Ou ser dispensado por uma mulher que só existe nos servidores da OpenAI.
A amiga da minha sobrinha, linda, 22 anos, influente. Tá arrasada. Foi ultrapassada por modelos feitos por IA — mulheres perfeitas, de beleza inatingível, que nem espinhas têm. Como competir? Ela não está frustrada com os outros. Está frustrada com o impossível. Frustrada com o algoritmo.
Foi aí que o Juvenal voltou e soltou a bomba:
— Parabéns, doutor. A entrevista na revista ficou top. O senhor é mesmo o psicanalista do ano!
Ah… então era isso, pensei. Ele não estava frustrado. Estava celebrando. Mas de um jeito estoico, elegante, quase britânico. Sem dancinha, sem sósia, sem live.
Eu sorri, também pedi uma dose de whisky e confessei:
— Doutor, eu também comemoro quando atinjo uma meta. Se bem que isso não acontece há algum tempo.
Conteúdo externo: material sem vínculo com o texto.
(* ===== verification/Labgob.v ===== *)
(** * labgob: the encoder and decoder of persisted state and snapshots

    [labgob] wraps [encoding/gob], a self-describing stream of values.  The
    bytes are not modelled: a byte slice written by an encoder is the list of
    the values encoded into it, in order, and [Decode] into a variable of a
    given type succeeds when the next value of the stream has that type.  [V]
    is the type of the values a client encodes. *)
From stdpp Require Import base list.

Section labgob.
Context {V : Type}.

(** The buffer behind the encoder and the rest of the buffer behind the decoder. *)
Record LabEncoder := mkEncoder { enc_buf : list V }.
Record LabDecoder := mkDecoder { dec_buf : list V }.

Definition NewEncoder : LabEncoder := mkEncoder [].
Definition Encode (e : V) (enc : LabEncoder) : LabEncoder := mkEncoder (enc_buf enc ++ [e]).
Definition Bytes (enc : LabEncoder) : list V := enc_buf enc.

Definition NewDecoder (data : list V) : LabDecoder := mkDecoder data.

(** [Decode] takes the next value off the stream; [None] stands for the error
    of an exhausted stream or of a value of another type. *)
Definition Decode {A} (as_type : V → option A) (dec : LabDecoder) : option A * LabDecoder :=
  match dec_buf dec with
  | [] => (None, dec)
  | v :: rest => (as_type v, mkDecoder rest)
  end.

Definition EncodeAll (vs : list V) : list V := Bytes (foldl (λ e v, Encode v e) NewEncoder vs).

Lemma EncodeAll_app_gen (vs : list V) enc :
  Bytes (foldl (λ e v, Encode v e) enc vs) = enc_buf enc ++ vs.
Proof.
  revert enc. induction vs as [|v vs IH]; intros enc; cbn; [by rewrite app_nil_r|].
  rewrite IH. cbn. by rewrite <- app_assoc.
Qed.

Lemma EncodeAll_eq (vs : list V) : EncodeAll vs = vs.
Proof. apply EncodeAll_app_gen. Qed.

End labgob.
Mas só de estar aqui, sendo atendido pelo psicanalista do ano, já é um golaço na minha autoestima.
Foi aí que um grupo com a camisa da seleção saiu frustrado, chutando tampinha de garrafa e xingando o bar inteiro.
— Isso aqui é Brasil, porra. Tô indo embora! O cara nem é o Neymar de verdade. Boteco de merda!
E eu pensei: esse pessoal acredita em qualquer coisa. Menos que a frustração pode ensinar.
O doutor, enfim, ergueu os olhos do bloquinho. Ajeitou os óculos. E disse, quase num sussurro:
— A frustração é a mãe da maturidade.
E eu, por um instante, me senti adulto.